Tindakan keempat adalah corrective action atau tindakan perbaikan. Misalnya, berjanji akan memperbaiki tindakan yang dianggap salah. Contahnya, mengembalikan semua uang suap. Juga dengan bersikap lebih simpatik dan kooperatif. Wujudnya, antara lain, justru dengan pernyataan-pernyataan dukungan terhadap KPK dan sepenuhnya akan bekerja sama dalam penuntasan kasus. Namun, tujuan utamanya tetap untuk menghindarkan kader-kader PKS dari konsekuensi masuk bui. 

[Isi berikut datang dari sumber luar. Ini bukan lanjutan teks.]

Lemma C10_floating_without_content_witness :
  is_polygon outline_without_layer = false
  /\ layers (ctl outline_without_layer) = []
  /\ drawing (tool outline_without_layer) = false
  /\ selected_content (tool outline_without_layer) = None
  /\ start_pos (tool outline_without_layer) = Some (mkQPoint 20 20)
  /\ end_pos (tool outline_without_layer) = Some (mkQPoint 60 60)
  /\ point_bool (mkQPoint 20 20) = true
  /\ point_bool (mkQPoint 60 60) = true
  /\ 1 < Z.abs (pt_x (mkQPoint 60 60) - pt_x (mkQPoint 20 20))
  /\ 1 < Z.abs (pt_y (mkQPoint 60 60) - pt_y (mkQPoint 20 20))
  /\ (let w1 :=
        world_of (_finalize_selection (L := Probe.libm) (R := Probe.raster)
                    outline_without_layer) in
      (is_floating (tool w1) = true /\ selected_content (tool w1) = None)
      /\ (forall es,
            forallb (fun e => negb (cancellation e)) es = true ->
            let w2 :=
              world_of (run (L := Probe.libm) (R := Probe.raster) es w1) in
            is_floating (tool w2) = true /\ selected_content (tool w2) = None
            /\ key_press (L := Probe.libm) (R := Probe.raster) Key_Enter w2
               = Ok w2
            /\ key_press (L := Probe.libm) (R := Probe.raster) Key_Return w2
               = Ok w2
            /\ (forall ev px py,
                  press_commits (L := Probe.libm) (tool w2) px py = true ->
                  ctl (world_of (mouse_press (L := Probe.libm)
                                   (R := Probe.raster) ev px py w2))
                  = ctl w2)
            /\ (forall e',
                  cancellation e' = true ->
                  e' = key_press_event Key_Escape
                  \/ destroy_on_other_action (tool w2) = true ->
                  is_floating
                    (tool (world_of (step (L := Probe.libm)
                                       (R := Probe.raster) e' w2))) = false
                  /\ selection_rect
                       (tool (world_of (step (L := Probe.libm)
                                          (R := Probe.raster) e' w2)))
                     = None)
            /\ (forall e',
                  cancellation e' = false ->
                  is_floating
                    (tool (world_of (step (L := Probe.libm)
                                       (R := Probe.raster) e' w2))) = true
                  /\ selected_content
                       (tool (world_of (step (L := Probe.libm)
                                          (R := Probe.raster) e' w2)))
                     = None))).
Proof.
  assert (H1 : is_polygon outline_without_layer = false)
    by (vm_compute; reflexivity).
  assert (H2 : layers (ctl outline_without_layer) = [])
    by (vm_compute; reflexivity).
  assert (H3 : drawing (tool outline_without_layer) = false)
    by (vm_compute; reflexivity).
  assert (H4 : selected_content (tool outline_without_layer) = None)
    by (vm_compute; reflexivity).
  assert (H5 : start_pos (tool outline_without_layer)
               = Some (mkQPoint 20 20)) by (vm_compute; reflexivity).
  assert (H6 : end_pos (tool outline_without_layer) = Some (mkQPoint 60 60))
    by (vm_compute; reflexivity).
  assert (H7 : point_bool (mkQPoint 20 20) = true)
    by (vm_compute; reflexivity).
  assert (H8 : point_bool (mkQPoint 60 60) = true)
    by (vm_compute; reflexivity).
  assert (H9 : 1 < Z.abs (pt_x (mkQPoint 60 60) - pt_x (mkQPoint 20 20)))
    by (simpl; lia).
  assert (H10 : 1 < Z.abs (pt_y (mkQPoint 60 60) - pt_y (mkQPoint 20 20)))
    by (simpl; lia).
  do 10 (split; [ assumption | ]).
  exact (C10_floating_without_content (L := Probe.libm) (R := Probe.raster)
           outline_without_layer (mkQPoint 20 20) (mkQPoint 60 60)
           H1 H2 H3 H4 H5 H6 H7 H8 H9 H10).
Defined.
(** C3, as amended.  Lines 141-145 produce exactly one record per
    distinct customer identifier of the cleaned table, with [Recency] the
    whole days from the customer's latest invoice date to [todays_date],
    [Frequency] the number of distinct invoice identifiers of the customer
    and [Monetary] the sum of the customer's [TotalPrice].  Line 148 then
    keeps the records with [Monetary > 0] only, and the returned frame has
    these records, in the same order, indexed by the customer identifier
    cast to an integer. *)
Theorem one_record_per_customer (t : list CleanedLine) :
  (forall line, In line t ->
     exists r,
       In r (groupby_agg t) /\ (customer r == cCustomerID line)%Q
       /\ forall r', In r' (groupby_agg t) ->
            (customer r' == cCustomerID line)%Q -> r' = r)
  /\ (forall r, In r (groupby_agg t) ->
      let g := filter (fun line => Qeq_bool (cCustomerID line) (customer r)) t in
      g <> []
      /\ (exists m, is_max m (map cInvoiceDate g)
                    /\ Recency r = ((todays_date - m) / 86400)%Z)
      /\ is_distinct_count (Frequency r) (map cInvoiceNo g)
      /\ Monetary r = series_sum (map cTotalPrice g))
  /\ (forall r, In r (aggregate t) <->
                In r (groupby_agg t) /\ (0 < Monetary r)%Q)
  /\ forall out, create_segment_dataframe t = inr out ->
       map metrics out = aggregate t
       /\ forall s, In s out -> index s = astype_int (customer (metrics s)).
Proof.
  split; [| split; [| split ]].
  - intros line Hline.
    destruct (groupby_keys_complete t line Hline) as [k [Hk Heq]].
    exists (agg k (group t k)). split; [| split ].
    + apply in_groupby_agg. eauto.
    + exact Heq.
    + intros r' Hr' Heq'.
      apply in_groupby_agg in Hr'. destruct Hr' as [k' [Hk' ->]].
      simpl in Heq'.
      assert (k' = k) as ->; [| reflexivity ].
      apply (strictly_sorted_eq _ (groupby_keys_strict t)); try assumption.
      rewrite Heq', Heq. reflexivity.
  - intros r Hr g.
    apply in_groupby_agg in Hr. destruct Hr as [k [Hk ->]].
    subst g. simpl. fold (group t k).
    pose proof (group_nonempty t k Hk) as Hne.
    split; [ exact Hne |]. split; [| split ].
    + exists (series_max (map cInvoiceDate (group t k))).
      split; [| reflexivity ].
      apply series_max_is_max.
      destruct (group t k); [ congruence | discriminate ].
    + apply nunique_is_distinct_count.
    + reflexivity.
  - apply in_aggregate.
  - intros out Hout. unfold create_segment_dataframe in Hout.
    split; [ apply score_metrics, Hout |].
    intros s Hs. apply (score_index _ _ s Hout Hs).
Qed.
(** [build] returns the sections of the template in their order, without the
    line feeds that frame the template literal. *)
Lemma build_sections (b : PromptEngine.CoStarBuilder) :
  PromptEngine.build b =
  PromptEngine.roleSection b ++ nl ++
  PromptEngine.coStarSection b ++ nl ++
  PromptEngine.inputsSection b ++ nl ++
  PromptEngine.chainSection b ++ nl ++
  PromptEngine.constraintsSection b ++ nl ++
  PromptEngine.footer.
Proof.
  unfold PromptEngine.build, PromptEngine.template.
  set (core := PromptEngine.roleSection b ++ nl ++ PromptEngine.coStarSection b ++ nl ++
               PromptEngine.inputsSection b ++ nl ++ PromptEngine.chainSection b ++ nl ++
               PromptEngine.constraintsSection b ++ nl ++ PromptEngine.footer).
  set (upper := PromptEngine.roleSection b ++ nl ++ PromptEngine.coStarSection b ++ nl ++
                PromptEngine.inputsSection b ++ nl ++ PromptEngine.chainSection b ++ nl ++
                PromptEngine.constraintsSection b ++ nl).
  assert (Hcore : core = upper ++ PromptEngine.footer)
    by (unfold core, upper; now rewrite !append_assoc).
  assert (Hframe : nl ++ PromptEngine.roleSection b ++ nl ++ PromptEngine.coStarSection b ++ nl ++
                   PromptEngine.inputsSection b ++ nl ++ PromptEngine.chainSection b ++ nl ++
                   PromptEngine.constraintsSection b ++ nl ++ PromptEngine.footer ++ nl
                   = nl ++ core ++ nl)
    by (unfold core; now rewrite !append_assoc).
  rewrite Hframe.
  eapply (trim_framed core "#"%char (ascii_of_nat 141)).
  - unfold core, PromptEngine.roleSection. cbn [append]. reflexivity.
  - rewrite Hcore, list_ascii_of_string_app, rev_app_distr. cbn. reflexivity.
  - reflexivity.
  - intros; reflexivity.
  - intros; reflexivity.
  - reflexivity.
  - intros c2. unfold ws2. cbn. apply andb_false_r.
  - intros c2 c3. unfold ws3. cbn. now rewrite !andb_false_r.
Qed.

Lemma addConstraints_fields (cs : list string) (b : PromptEngine.CoStarBuilder) :
  addConstraints cs b =
  {| PromptEngine.context := PromptEngine.context b;
     PromptEngine.objective := PromptEngine.objective b;
     PromptEngine.style := PromptEngine.style b;
     PromptEngine.tone := PromptEngine.tone b;
     PromptEngine.audience := PromptEngine.audience b;
     PromptEngine.responseFormat := PromptEngine.responseFormat b;
     PromptEngine.constraints := (PromptEngine.constraints b ++ cs)%list;
     PromptEngine.userInputs := PromptEngine.userInputs b |}.
Proof.
  revert b; induction cs as [|c cs IH]; intros b.
  - destruct b; simpl. now rewrite app_nil_r.
  - unfold addConstraints in *. cbn [fold_left]. rewrite IH. simpl.
    now rewrite <- app_assoc.
Qed.

Lemma join_dash_truthy (l : list string) :
  l <> [] -> truthy (join nl (map (fun c => "- " ++ c) l)) = true.
Proof.
  destruct l as [|x [|y l]]; [contradiction | reflexivity | reflexivity].
Qed.

(** The constraints section of a builder that has a constraint. *)
Lemma constraintsSection_listed (b : PromptEngine.CoStarBuilder) :
  PromptEngine.constraints b <> [] ->
  PromptEngine.constraintsSection b =
  "# ⛔ 限制条件与质量控制" ++ nl ++
  join nl (map (fun c => "- " ++ c) (PromptEngine.constraints b)) ++ nl ++
  "- 严禁捏造事实 (No Hallucination)。" ++ nl ++
  "- 确保输出内容可直接用于生产环境。" ++ nl ++
  "- 保持 " ++ orElseU (nth_error (PromptEngine.style b) 0) "专业" ++ " 的语调。" ++ nl.
Proof.
  intros H. unfold PromptEngine.constraintsSection, orElse.
  now rewrite (join_dash_truthy _ H).
Qed.

(** A preset seen as what it does: two constraints appended and the response
    format overwritten. *)
Lemma rendered_after_preset (c1 c2 fmt : string)
  (b0 : PromptEngine.CoStarBuilder) (before after : list string) :
  let b := addConstraints after
             (PromptEngine.setResponseFormat fmt
                (PromptEngine.addConstraint c2
                   (PromptEngine.addConstraint c1 (addConstraints before b0)))) in
  PromptEngine.constraints b
  = (PromptEngine.constraints b0 ++ before ++ [c1; c2] ++ after)%list /\
  PromptEngine.build b =
  PromptEngine.roleSection b ++ nl ++
  PromptEngine.coStarSection b ++ nl ++
  PromptEngine.inputsSection b ++ nl ++
  PromptEngine.chainSection b ++ nl ++
  "# ⛔ 限制条件与质量控制" ++ nl ++
  join nl (map (fun c => "- " ++ c)
             (PromptEngine.constraints b0 ++ before ++ [c1; c2] ++ after)%list) ++ nl ++
  "- 严禁捏造事实 (No Hallucination)。" ++ nl ++
  "- 确保输出内容可直接用于生产环境。" ++ nl ++
  "- 保持 " ++ orElseU (nth_error (PromptEngine.style b0) 0) "专业" ++ " 的语调。" ++ nl ++
  nl ++
  "# 👇 请在下方生成回复".
Proof.
  intros b.
  assert (Hc : PromptEngine.constraints b
               = (PromptEngine.constraints b0 ++ before ++ [c1; c2] ++ after)%list).
  { unfold b. rewrite addConstraints_fields. cbn.
    rewrite addConstraints_fields. cbn. now rewrite <- !app_assoc. }
  assert (Hs : PromptEngine.style b = PromptEngine.style b0).
  { unfold b. rewrite addConstraints_fields. cbn.
    rewrite addConstraints_fields. reflexivity. }
  split; [exact Hc|].
  rewrite build_sections, constraintsSection_listed.
  - rewrite Hc, Hs. unfold PromptEngine.footer. now rewrite !append_assoc.
  - rewrite Hc. intros H. apply app_eq_nil in H as [_ H].
    apply app_eq_nil in H as [_ H]. discriminate.
Qed.

(** C5. Around a preset, whatever constraints were added before it and after
    it: the constraints of the builder are the earlier ones, then the two of
    the preset, then the later ones, and the prompt that [build] returns ends
    with the constraints section listing each of them once per occurrence, in
    that order, followed by the three fixed constraints and the closing
    line. *)
Theorem preset_keeps_every_constraint
  (b0 : PromptEngine.CoStarBuilder) (before after : list string) :
  let rendered (preset : PromptEngine.CoStarBuilder -> PromptEngine.CoStarBuilder)
               (added : list string) :=
    let b := addConstraints after (preset (addConstraints before b0)) in
    PromptEngine.constraints b
    = (PromptEngine.constraints b0 ++ before ++ added ++ after)%list /\
    PromptEngine.build b =
    PromptEngine.roleSection b ++ nl ++
    PromptEngine.coStarSection b ++ nl ++
    PromptEngine.inputsSection b ++ nl ++
    PromptEngine.chainSection b ++ nl ++
    "# ⛔ 限制条件与质量控制" ++ nl ++
    join nl (map (fun c => "- " ++ c)
               (PromptEngine.constraints b0 ++ before ++ added ++ after)%list) ++ nl ++
    "- 严禁捏造事实 (No Hallucination)。" ++ nl ++
    "- 确保输出内容可直接用于生产环境。" ++ nl ++
    "- 保持 " ++ orElseU (nth_error (PromptEngine.style b0) 0) "专业" ++ " 的语调。" ++ nl ++
    nl ++
    "# 👇 请在下方生成回复" in
  rendered PromptEngine.marketing
    ["使用具有说服力的心理学技巧 (如 FOMO, 社会认同)。";
     "强调产品/服务带来的利益，而非仅仅列举功能。"] /\
  rendered PromptEngine.coding
    ["遵循 Clean Code 代码规范。"; "为复杂的逻辑逻辑添加中文注释。"] /\
  rendered PromptEngine.academic
    ["使用严谨的学术语言。"; "如有引用，请注明来源。"].
Proof.
  intros rendered. unfold rendered.
  unfold PromptEngine.marketing, PromptEngine.coding, PromptEngine.academic.
  split; [|split]; apply rendered_after_preset.
Qed.

(** A constraint added before the preset that the preset adds again is listed
    twice. *)
Example duplicate_constraint_listed_twice :
  let c := "遵循 Clean Code 代码规范。" in
  includes
    (PromptEngine.build (PromptEngine.coding (PromptEngine.addConstraint c PromptEngine.new)))
    ("- " ++ c ++ nl ++ "- " ++ c ++ nl ++ "- 为复杂的逻辑逻辑添加中文注释。" ++ nl
     ++ "- 严禁捏造事实 (No Hallucination)。") = true.
Proof. vm_compute. reflexivity. Qed.

(* ================================================================== *)
(** * A session from the input to the prompt *)

(** C4. The input 帮我写一段小红书文案 is classified as MarketingCopy with the
    questions on platform, audience and goal.  Answering the first with 小红书,
    skipping the other two and generating with the style 直接 alone gives a
    prompt that contains the two constraints of the marketing preset, and
    whose response-format line carries the format of the marketing preset,
    not one of the default formats. *)
Theorem xiaohongshu_scenario :
  let st1 := App.handleSubmit "帮我写一段小红书文案" App.initial in
  App.step st1 = App.wizard /\
  App.taskType st1 = "MarketingCopy" /\
  map id (App.questions st1) = ["q_platform"; "q_audience"; "q_goal"] /\
  exists w collected,
    Wizard.run (App.questions st1)
      [Wizard.answer "小红书"; Wizard.skipIt; Wizard.skipIt] Wizard.initial
    = Returned (w, Some collected) /\
    collected = [("q_platform", "小红书")] /\
    let st2 := App.handleWizardComplete collected st1 in
    App.step st2 = App.tagging /\
    App.selectedStyles st2 = ["直接"] /\
    PromptEngine.responseFormat (App.configuredBuilder st2)
    = "文案格式 (标题 + 正文 + 行动号召)" /\
    let st3 := App.handleGenerate st2 in
    let p := App.generatedPrompt st3 in
    App.step st3 = App.result /\
    includes p "使用具有说服力的心理学技巧 (如 FOMO, 社会认同)。" = true /\
    includes p "强调产品/服务带来的利益，而非仅仅列举功能。" = true /\
    filter (fun l => startsWith l "**格式 (Response)**") (lines p)
    = ["**格式 (Response)**: " ++ "文案格式 (标题 + 正文 + 行动号召)"] /\
    includes p "Markdown 结构化格式" = false /\
    includes p "结构化 Markdown" = false.
Proof.
  intros st1.
  split; [reflexivity|]. split; [reflexivity|]. split; [reflexivity|].
  eexists; eexists. split; [reflexivity|]. split; [reflexivity|].
  cbv zeta.
  split; [reflexivity|]. split; [reflexivity|]. split; [reflexivity|].
  split; [reflexivity|].
  repeat split; vm_compute; reflexivity.
Qed.

(* ================================================================== *)
(** * Templates: saving, loading, deleting *)

Lemma handleSaveTemplate_named (name : string) (now : Z) (iso : string) (w : App.World) :
  name <> EmptyString ->
  App.handleSaveTemplate (Some name) now iso w =
  let st := App.app w in
  let newTpl :=
    {| Template.id := now; Template.name := name; Template.date := iso;
       Template.taskInput := App.taskInput st;
       Template.taskType := App.taskType st;
       Template.answers := App.answers st;
       Template.selectedStyles := App.selectedStyles st;
       Template.selectedIndustries := App.selectedIndustries st;
       Template.generatedPrompt := App.generatedPrompt st;
       Template.tags := (App.selectedStyles st ++ App.selectedIndustries st)%list |} in
  {| App.app := App.setIsSidebarOpen true (App.setTemplates (newTpl :: App.templates st) st);
     App.bubble_templates := Some (App.JSONOf (newTpl :: App.templates st)) |}.
Proof.
  intros H. apply truthy_true in H. unfold App.handleSaveTemplate. now rewrite H.
Qed.

(** C8. A save puts a template in front of the collection and writes the
    collection to the storage, from which a later start of the application
    reads it back.  Loading that template into any active session gives the
    session the task input, answers, styles, industries and prompt of the
    moment of the save, and shows the result; the category and the questions
    stay those of the active session. *)
Theorem save_then_load_restores
  (w : App.World) (name : string) (now : Z) (iso : string) (active : App.State) :
  name <> EmptyString ->
  exists tpl,
    let saved := App.handleSaveTemplate (Some name) now iso w in
    App.templates (App.app saved) = tpl :: App.templates (App.app w) /\
    App.loadTemplates {| App.app := App.initial;
                         App.bubble_templates := App.bubble_templates saved |}
    = Returned {| App.app := App.setTemplates (App.templates (App.app saved)) App.initial;
                  App.bubble_templates := App.bubble_templates saved |} /\
    let loaded := App.handleLoadTemplate tpl active in
    App.taskInput loaded = App.taskInput (App.app w) /\
    App.answers loaded = App.answers (App.app w) /\
    App.selectedStyles loaded = App.selectedStyles (App.app w) /\
    App.selectedIndustries loaded = App.selectedIndustries (App.app w) /\
    App.generatedPrompt loaded = App.generatedPrompt (App.app w) /\
    App.step loaded = App.result /\
    App.taskType loaded = App.taskType active /\
    App.questions loaded = App.questions active.
Proof.
  intros Hname. rewrite (handleSaveTemplate_named name now iso w Hname).
  eexists. cbv zeta. split; [reflexivity|]. split; [reflexivity|].
  repeat split.
Qed.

Tanggung Jawab, Minta Maaf 

Tindakan kelima adalah mortification atau pertanggungjawaban dan permintaan maaf setulusnya tanpa menyalahkan orang lain. Konkretnya ialah bertanggung jawab atas tindakan yang telah dilakukan dan menyampaikan permintaan maaf secara resmi. 

Secara teori, nampaknya tinggal pendekatan kelima ini yang bisa dan seyogianya dilakukan oleh PKS. Sebab, hanya langkah ini yang berpotensi memperbaiki citra dan reputasi PKS. Khususnya jika memang masih ingin memiliki elektabilitas tinggi di Pilpres 2014. Tindakan ini juga lebih sehat, santun, dan manusiawi. Sebab, PKS sebagai partai agamis juga tidak akan luput dari kesalahan-kesalahan para kadernya, juga pimpinannya. Dengan begitu, publik akan bisa menerima itu lebih rasional. 

Selain itu, tindakan ini sangat efisien. Sebab, ini tidak menambah potensi kerusakan lain serta lebih mengedepankan sikap rendah hati.